Sage grouse chicks scrawny from lack of bugs due to flowers having been grazed? Bighorn sheep dying from contact with domestic sheep? The alpine La Sal daisy exterminated from its only home in the world by exotic mountain goats? Colorado River cutthroat trout eggs smothered by sediment from raw, trampled creek banks? The public land managers would be prohibited from taking any of these into account.
Before the gunmen occupied Malheur Wildlife Refuge in January 2016, did they know that there had been a successful collaboration between ranchers who graze cattle on the refuge, the U.S. Fish and Wildlife Service and environmentalists?
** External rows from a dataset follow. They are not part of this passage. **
(* ===== verification/Transfers.v ===== *)
(** * Batch validation and application (internal/engine/transfers.go)

    [ValidateBatch] runs the events of a batch on an overlay of the manager:
    [staged] holds clones of the accounts it touched and [pending] the changed
    holds.  A failed event rolls its linked chain back.  A pointer into
    [staged] is the key it is stored under, so writes go through the map. *)

From S2P Require Import Prelude Core Uint128 Balance Expiry Accounts.

Record pendingState := mkPendingState { ps_transfer : Transfer; ps_deleted : bool }.

(** What a snapshot found: [None] is [loaded: false]. *)
Record accountSnapshot := mkAccountSnapshot { as_id : ID; as_account : option Account }.
Record pendingSnapshot := mkPendingSnapshot { psn_id : ID; psn_state : option pendingState }.

Record batchValidator := mkValidator {
  v_staged : gmap ID Account;
  v_pending : gmap ID pendingState;
  v_seenIDs : gmap ID nat;
  v_accSnaps : list accountSnapshot;
  v_pendSnaps : list pendingSnapshot;
  v_accSeen : gset ID;
  v_pendSeen : gset ID }.

Definition newBatchValidator : batchValidator := mkValidator ∅ ∅ ∅ [] [] ∅ ∅.

Definition set_staged (x : gmap ID Account) (v : batchValidator) : batchValidator :=
  mkValidator x (v_pending v) (v_seenIDs v) (v_accSnaps v) (v_pendSnaps v) (v_accSeen v) (v_pendSeen v).
Definition set_vpending (x : gmap ID pendingState) (v : batchValidator) : batchValidator :=
  mkValidator (v_staged v) x (v_seenIDs v) (v_accSnaps v) (v_pendSnaps v) (v_accSeen v) (v_pendSeen v).
Definition set_seenIDs (x : gmap ID nat) (v : batchValidator) : batchValidator :=
  mkValidator (v_staged v) (v_pending v) x (v_accSnaps v) (v_pendSnaps v) (v_accSeen v) (v_pendSeen v).

Abbreviation BM := (M batchValidator error).

Definition beginChain (v : batchValidator) : batchValidator :=
  mkValidator (v_staged v) (v_pending v) (v_seenIDs v) [] [] ∅ ∅.

(** One step of each loop of rollbackChain; the loops run backwards. *)
Definition restore_account (s : accountSnapshot) (staged : gmap ID Account) : gmap ID Account :=
  match as_account s with
  | None => delete (as_id s) staged
  | Some a => alter (fun _ => a) (as_id s) staged
  end.
Definition restore_pending (s : pendingSnapshot) (pending : gmap ID pendingState) : gmap ID pendingState :=
  match psn_state s with
  | None => delete (psn_id s) pending
  | Some st => <[psn_id s := st]> pending
  end.

Definition rollbackChain (v : batchValidator) : batchValidator :=
  set_vpending (foldr restore_pending (v_pending v) (v_pendSnaps v))
    (set_staged (foldr restore_account (v_staged v) (v_accSnaps v)) v).

Definition snapshotAccount (id : ID) (v : batchValidator) : batchValidator :=
  if decide (id ∈ v_accSeen v) then v
  else mkValidator (v_staged v) (v_pending v) (v_seenIDs v)
         (v_accSnaps v ++ [mkAccountSnapshot id (v_staged v !! id)]) (v_pendSnaps v)
         ({[id]} ∪ v_accSeen v) (v_pendSeen v).

Definition snapshotPending (id : ID) (v : batchValidator) : batchValidator :=
  if decide (id ∈ v_pendSeen v) then v
  else mkValidator (v_staged v) (v_pending v) (v_seenIDs v) (v_accSnaps v)
         (v_pendSnaps v ++ [mkPendingSnapshot id (v_pending v !! id)])
         (v_accSeen v) ({[id]} ∪ v_pendSeen v).

Section Validator.
(** [v.accounts], which validation never writes. *)
Context (accounts : AccountManager).

(** Returns the key of the staged clone. *)
Definition getAccount (id : ID) : BM ID :=
  v <-- sget ;;
  match v_staged v !! id with
  | Some _ => sret id
  | None =>
      acc <-- slift (Get accounts id) ;;
      smodify (fun v => set_staged (<[id := acc_at accounts acc]> (v_staged v)) v) >>
      sret id
  end.

(** Reading and writing through a staged pointer. *)
Definition staged_at (p : ID) : BM Account :=
  v <-- sget ;; sret (default zeroAccount (v_staged v !! p)).
Definition upd_staged (p : ID) (f : Account -> Account) : BM unit :=
  smodify (fun v => set_staged (alter f p (v_staged v)) v).
(** [v.staged[acc.ID] = acc], for a pointer into [staged]. *)
Definition restage (p : ID) : BM unit :=
  smodify (fun v => match v_staged v !! p with
                    | Some a => set_staged (<[a_ID a := a]> (v_staged v)) v
                    | None => v
                    end).

(** The open hold a settlement names: the overlay first, then the manager. *)
Definition lookup_hold (id : ID) (v : batchValidator) : result Transfer error :=
  match v_pending v !! id with
  | Some st => if ps_deleted st then Err (ErrPendingNotFound id) else Ok (ps_transfer st)
  | None =>
      match m_pending accounts !! id with
      | Some p => Ok (pe_transfer (entry_at accounts p))
      | None => Err (ErrPendingNotFound id)
      end
  end.

(** The settlement part of validateAndApply. *)
Definition settle_staged (t : Transfer) : BM unit :=
  v <-- sget ;;
  pending <-- slift (lookup_hold (t_ID t) v) ;;
  if negb (t_Ledger t =? 0) && negb (t_Ledger t =? t_Ledger pending)
  then sfail (ErrLedgerMismatch (t_Ledger t) (t_Ledger pending) (t_Ledger pending))
  else if isPost t && negb (IsZero (t_Amount t)) && (0 <? Cmp (t_Amount t) (t_Amount pending))
  then sfail (ErrOverTransfer (t_ID t) (t_Amount pending) (t_Amount t))
  else
    let amount := if isPost t && negb (IsZero (t_Amount t)) then t_Amount t else t_Amount pending in
    smodify (snapshotPending (t_ID t)) >>
    smodify (snapshotAccount (t_DebitAccountID pending)) >>
    smodify (snapshotAccount (t_CreditAccountID pending)) >>
    deb <-- getAccount (t_DebitAccountID pending) ;;
    cred <-- getAccount (t_CreditAccountID pending) ;;
    if isPost t then
      d <-- staged_at deb ;;
      nextPendDeb <-- slift (map_err (fun _ => ErrInvariantViolation (a_ID d) zero128 zero128)
                               (Sub (a_PendingDebits d) amount)) ;;
      nextPostDeb <-- slift (map_err (fun _ => ErrBalanceOverflow (a_ID d))
                               (Add (a_PostedDebits d) amount)) ;;
      upd_staged deb (set_PendingDebits nextPendDeb) >>
      upd_staged deb (set_PostedDebits nextPostDeb) >>
      c <-- staged_at cred ;;
      nextPendCred <-- slift (map_err (fun _ => ErrInvariantViolation (a_ID c) zero128 zero128)
                                (Sub (a_PendingCredits c) amount)) ;;
      nextPostCred <-- slift (map_err (fun _ => ErrBalanceOverflow (a_ID c))
                                (Add (a_PostedCredits c) amount)) ;;
      upd_staged cred (set_PendingCredits nextPendCred) >>
      upd_staged cred (set_PostedCredits nextPostCred) >>
      restage deb >> restage cred >>
      (if Cmp (t_Amount pending) amount =? 0
       then smodify (fun v => set_vpending (<[t_ID t := mkPendingState zeroTransfer true]> (v_pending v)) v)
       else
         let newPend := match Sub (t_Amount pending) amount with
                        | Ok rest => set_Amount rest pending
                        | Err _ => set_Amount zero128 pending
                        end in
         smodify (fun v => set_vpending (<[t_ID t := mkPendingState newPend false]> (v_pending v)) v))
    else
      d <-- staged_at deb ;;
      nextPendDeb <-- slift (map_err (fun _ => ErrInvariantViolation (a_ID d) zero128 zero128)
                               (Sub (a_PendingDebits d) (t_Amount pending))) ;;
      upd_staged deb (set_PendingDebits nextPendDeb) >>
      c <-- staged_at cred ;;
      nextPendCred <-- slift (map_err (fun _ => ErrInvariantViolation (a_ID c) zero128 zero128)
                                (Sub (a_PendingCredits c) (t_Amount pending))) ;;
      upd_staged cred (set_PendingCredits nextPendCred) >>
      restage deb >> restage cred >>
      smodify (fun v => set_vpending (<[t_ID t := mkPendingState zeroTransfer true]> (v_pending v)) v).

(** The part for plain transfers and new holds. *)
Definition post_staged (t : Transfer) : BM unit :=
  if IsZero (t_Amount t) then sfail ErrZeroAmount
  else if decide (t_DebitAccountID t = t_CreditAccountID t)
  then sfail (ErrSelfTransfer (t_DebitAccountID t))
  else
    smodify (snapshotAccount (t_DebitAccountID t)) >>
    smodify (snapshotAccount (t_CreditAccountID t)) >>
    deb <-- getAccount (t_DebitAccountID t) ;;
    cred <-- getAccount (t_CreditAccountID t) ;;
    d <-- staged_at deb ;;
    c <-- staged_at cred ;;
    if negb (bool_decide (a_Currency d = a_Currency c))
    then sfail (ErrCurrencyMismatch (a_Currency d) (a_Currency c))
    else if negb (a_Ledger d =? t_Ledger t) || negb (a_Ledger c =? t_Ledger t)
    then sfail (ErrLedgerMismatch (t_Ledger t) (a_Ledger d) (a_Ledger c))
    else if IsFrozen d then sfail (ErrAccountFrozen (a_ID d))
    else if IsClosed d then sfail (ErrAccountClosed (a_ID d))
    else if IsFrozen c then sfail (ErrAccountFrozen (a_ID c))
    else if IsClosed c then sfail (ErrAccountClosed (a_ID c))
    else if isPending t then
      avail <-- slift (AvailableBalance d) ;;
      if Cmp avail (t_Amount t) <? 0
      then sfail (ErrInsufficientFunds (a_ID d) avail (t_Amount t))
      else
        nextPendDeb <-- slift (map_err (fun _ => ErrBalanceOverflow (a_ID d))
                                 (Add (a_PendingDebits d) (t_Amount t))) ;;
        nextPendCred <-- slift (map_err (fun _ => ErrBalanceOverflow (a_ID c))
                                  (Add (a_PendingCredits c) (t_Amount t))) ;;
        upd_staged deb (set_PendingDebits nextPendDeb) >>
        upd_staged cred (set_PendingCredits nextPendCred) >>
        restage deb >> restage cred >>
        smodify (snapshotPending (t_ID t)) >>
        smodify (fun v => set_vpending (<[t_ID t := mkPendingState t false]> (v_pending v)) v)
    else
      bal <-- slift (Balance d) ;;
      if Cmp bal (t_Amount t) <? 0
      then sfail (ErrInsufficientFunds (a_ID d) bal (t_Amount t))
      else
        nextPostDeb <-- slift (map_err (fun _ => ErrBalanceOverflow (a_ID d))
                                 (Add (a_PostedDebits d) (t_Amount t))) ;;
        nextPostCred <-- slift (map_err (fun _ => ErrBalanceOverflow (a_ID c))
                                  (Add (a_PostedCredits c) (t_Amount t))) ;;
        upd_staged deb (set_PostedDebits nextPostDeb) >>
        upd_staged cred (set_PostedCredits nextPostCred) >>
        restage deb >> restage cred.

(** The unique-ID rule of plain transfers and new holds. *)
Definition claim_id (t : Transfer) (index : nat) : BM unit :=
  v <-- sget ;;
  match v_seenIDs v !! t_ID t with
  | Some _ => sfail (ErrDuplicateTransferID (t_ID t))
  | None =>
      match GetTransfer accounts (t_ID t) with
      | Some _ => sfail (ErrDuplicateTransferID (t_ID t))
      | None => smodify (fun v => set_seenIDs (<[t_ID t := index]> (v_seenIDs v)) v)
      end
  end.

Definition validateAndApply (t : Transfer) (index : nat) : BM unit :=
  if negb (Z.ldiff (t_Flags t) knownFlags =? 0) then sfail (ErrInvalidTransferFlags (t_Flags t))
  else if isPost t && (isPending t || isVoid t) || isVoid t && isPending t
  then sfail (ErrInvalidTransferFlags (t_Flags t))
  else if isPost t || isVoid t then settle_staged t
  else claim_id t index >> post_staged t.

(** ** The batch loop *)

(** [for chainEnd < len(events) && linked(events[chainEnd]) { chainEnd++ }] *)
Fixpoint scan_linked (fuel : nat) (events : list Transfer) (chainEnd : nat) : nat :=
  match fuel with
  | O => chainEnd
  | S fuel' =>
      match events !! chainEnd with
      | Some t => if isLinked t then scan_linked fuel' events (S chainEnd) else chainEnd
      | None => chainEnd
      end
  end.
Definition chain_end (events : list Transfer) (i : nat) : nat :=
  let e := scan_linked (length events) events i in
  if (length events <=? e)%nat then (length events - 1)%nat else e.

(** [for k := lo; k <= hi; k++ { if k != i { outcomes[k] = x } }] *)
Definition fail_others (lo hi i : nat) (x : error) (outcomes : list (option error)) : list (option error) :=
  imap (fun k o => if (lo <=? k)%nat && (k <=? hi)%nat && negb (k =? i)%nat then Some x else o) outcomes.
(** [for k := lo; k <= hi; k++ { outcomes[k] = nil }] *)
Definition clear_range (lo hi : nat) (outcomes : list (option error)) : list (option error) :=
  imap (fun k o => if (lo <=? k)%nat && (k <=? hi)%nat then None else o) outcomes.

Fixpoint ValidateBatch_loop (fuel : nat) (events : list Transfer) (v : batchValidator)
    (outcomes : list (option error)) (chainStart i : nat) : list (option error) :=
  match fuel with
  | O => outcomes
  | S fuel' =>
      match events !! i with
      | None => outcomes
      | Some t =>
          let v := if (i =? chainStart)%nat then beginChain v else v in
          match validateAndApply t i v with
          | (v, Err err) =>
              let outcomes := <[i := Some err]> outcomes in
              let chainEnd := chain_end events i in
              let v := rollbackChain v in
              let outcomes := fail_others chainStart chainEnd i
                                (ErrLinkedChainFailed (t_ID t) i err) outcomes in
              ValidateBatch_loop fuel' events v outcomes (S chainEnd) (S chainEnd)
          | (v, Ok _) =>
              if negb (isLinked t) then
                ValidateBatch_loop fuel' events v (clear_range chainStart i outcomes) (S i) (S i)
              else if (i =? length events - 1)%nat then
                let open := ErrLinkedChainOpen (t_ID t) i in
                let outcomes := <[i := Some open]> outcomes in
                fail_others chainStart (i - 1) i (ErrLinkedChainFailed (t_ID t) i open) outcomes
              else ValidateBatch_loop fuel' events v outcomes chainStart (S i)
          end
      end
  end.

(** The loop visits each index at most once. *)
Definition ValidateBatch (events : list Transfer) : list (option error) :=
  ValidateBatch_loop (length events) events newBatchValidator
    (replicate (length events) None) 0 0.
End Validator.

(** Applies the accepted events in order; a failure only changes the outcome. *)
Fixpoint ApplyBatch (events : list Transfer) (outcomes : list (option error)) (accounts : AccountManager)
    : list (option error) * AccountManager :=
  match events, outcomes with
  | t :: events, o :: outcomes =>
      match o with
      | Some _ =>
          let '(os, m) := ApplyBatch events outcomes accounts in (o :: os, m)
      | None =>
          let '(m, r) := ApplyTransferState t accounts in
          let o := match r with Ok _ => None | Err err => Some err end in
          let '(os, m) := ApplyBatch events outcomes m in (o :: os, m)
      end
  | _, _ => (outcomes, accounts)
  end.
As Colby Marshall, member of a ranching family that has long retained grazing permits on the refuge, reports on a recently finalized comprehensive conservation plan for the refuge, "Ultimately, at the end of the day, ranchers and environmentalists all agreed it was excellent. What it did is it provided flexibility for the public lands managers and the ranchers."
Flexibility for public lands managers? Down in Cedar City promoting his grand bargain, Bishop crowed, "That's why in [my bill] I stripped out anything that allowed the agencies to have any discretion. If there was anything in there we took it out. That's the only way to give the people any kind of control."
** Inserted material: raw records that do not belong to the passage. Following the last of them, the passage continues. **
(** Two shifts on the overlay are a move of the ledger. *)
Lemma sim_written v v' L dr cr d c f g p q H r : sim v L -> dr <> cr ->
  v_staged v !! dr = Some d -> v_staged v !! cr = Some c ->
  f d = shift_debit p q d -> g c = shift_credit p q c ->
  v_staged v' = v_staged (written dr cr f g v) ->
  (forall id, ov_hold (v_pending v') id = H !! id) ->
  (forall id, is_Some (v_seenIDs v !! id) -> is_Some (v_seenIDs v' !! id)) ->
  is_Some (m_transfers m !! t_ID r) \/ is_Some (v_seenIDs v' !! t_ID r) ->
  sim v' (spec_record r (spec_move dr cr p q H L)).
Proof using.
  intros Hs Hne Ed Ec Ef Eg Ev HH Hsn Hr.
  pose proof (sim_staged _ _ _ _ Hs Ed) as Ld. pose proof (sim_staged _ _ _ _ Hs Ec) as Lc.
  constructor.
  - intros id. cbn [spec_record spec_move l_accounts]. rewrite lookup_move by done.
    unfold ov_account. rewrite Ev. unfold written. simpl.
    destruct (decide (id = cr)) as [->|Hc].
    + rewrite lookup_alter_eq, lookup_alter_ne, Ec by done. simpl.
      by rewrite (decide_False (P := cr = dr)), Lc, Eg by done.
    + rewrite lookup_alter_ne by done. destruct (decide (id = dr)) as [->|Hd].
      * rewrite lookup_alter_eq, Ed, Ld. simpl. by rewrite Ef.
      * rewrite lookup_alter_ne by done. apply (sim_account _ _ Hs).
  - intros id. cbn [spec_record spec_move l_holds]. apply HH.
  - intros id. cbn [spec_record spec_move l_transfers].
    destruct (decide (t_ID r = id)) as [<-|Hne']; [done|]. rewrite lookup_insert_ne by done.
    intros [?|?]%(sim_seen _ _ Hs); auto.
Qed.

(** ** One event *)

Definition is_settlement (t : Transfer) : bool := isPost t || isVoid t.

Definition new_id (t : Transfer) (v : batchValidator) : Prop :=
  is_settlement t = false -> v_seenIDs v !! t_ID t = None /\ m_transfers m !! t_ID t = None.

(** The ledger accepts the event; [x] is the amount a settlement moves. *)
Definition accepts (t : Transfer) (v : batchValidator) (L : Ledger) (x : Z) : Prop :=
  allowed x t L /\ effect_fits x t L /\ new_id t v.

(** The IDs taken after the event is examined, whether or not it is accepted. *)
Definition seen_after (t : Transfer) (i : nat) (seen : gmap ID nat) : gmap ID nat :=
  if flags_invalid t || is_settlement t then seen
  else match seen !! t_ID t, m_transfers m !! t_ID t with
       | None, None => <[t_ID t := i]> seen
       | _, _ => seen
       end.

Definition event_spec (t : Transfer) (i : nat) (v : batchValidator) (L : Ledger) : Prop :=
  (exists x v', validateAndApply m t i v = (v', Ok tt) /\ accepts t v L x
     /\ sim v' (spec_apply x t L) /\ v_seenIDs v' = seen_after t i (v_seenIDs v))
  \/ (exists e v', validateAndApply m t i v = (v', Err e) /\ (forall x, ~ accepts t v L x)
     /\ v_seenIDs v' = seen_after t i (v_seenIDs v)).

(** Head steps of the monad, for rewriting. *)
Lemma bind_Ok {X Y} (r : result X error) x (k : X -> BM Y) v : r = Ok x -> sbind (slift r) k v = k x v.
Proof using. by intros ->. Qed.
Lemma bind_Err {X Y} (r : result X error) e (k : X -> BM Y) v : r = Err e -> sbind (slift r) k v = (v, Err e).
Proof using. by intros ->. Qed.
Lemma bind_staged {Y} p a (k : Account -> BM Y) v : v_staged v !! p = Some a ->
  sbind (staged_at p) k v = k a v.
Proof using. intros E. unfold staged_at, sbind, sget, sret. by rewrite E. Qed.
Lemma bind_upd {Y} p f (k : unit -> BM Y) v :
  sbind (upd_staged p f) k v = k tt (set_staged (alter f p (v_staged v)) v).
Proof using. done. Qed.
Lemma bind_modify {Y} f (k : unit -> BM Y) v : sbind (smodify f) k v = k tt (f v).
Proof using. done. Qed.
Lemma bind_restage {Y} p (k : unit -> BM Y) v : keyed v -> sbind (restage p) k v = k tt v.
Proof using. intros Hk. unfold sbind. by rewrite restage_keyed. Qed.

Lemma written_eq dr cr f g v : dr <> cr ->
  set_staged (alter g cr (v_staged (set_staged (alter f dr (v_staged v)) v)))
    (set_staged (alter f dr (v_staged v)) v) = written dr cr f g v.
Proof using. done. Qed.

Section Post.
Context (t : Transfer) (v : batchValidator) (L : Ledger).
Context (Hs : sim v L) (HI : inv L) (Hw : wf_transfer t) (Hfl : flags_invalid t = false).
Context (HP : isPost t = false) (HV : isVoid t = false) (Hseen : is_Some (v_seenIDs v !! t_ID t)).

Definition post_outcome (r : batchValidator * result unit error) : Prop :=
  (allowed 0 t L /\ effect_fits 0 t L /\ exists v', r = (v', Ok tt)
     /\ sim v' (spec_apply 0 t L) /\ v_seenIDs v' = v_seenIDs v)
  \/ (exists v' e, r = (v', Err e) /\ (forall x, allowed x t L -> effect_fits x t L -> False)
     /\ v_seenIDs v' = v_seenIDs v).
What people? Did Rep. Bishop know that in the last seven years in Utah, four long-term grazing collaborations made up of people including grazing permittees, state and county grazing agency representatives, range professors, conservation and wildlife groups and county commissioners have reached consensus (that means everybody agrees) on how to make sure livestock grazing and wildlife species and aspen and science are able to coexist? And that two more such collaborations are underway in Utah? That's not a reasonable take on the meaning of "the people"?
Nothing, as we are learning with climate change, can be frozen in time. Not permafrost, not national borders and not last century's livestock grazing practices.
What we need now, more than ever, globally and locally, are disparate people leaving their guns behind and agreeing to figure out how we all can live together in this world, in this nation, on these public lands, in wilderness, in southeastern Oregon, and in eastern Utah. All the people, as well as all our relations living in these lands.
Mary O'Brien is the Utah Forests program director for the Grand Canyon Trust. She lives in Castle Valley.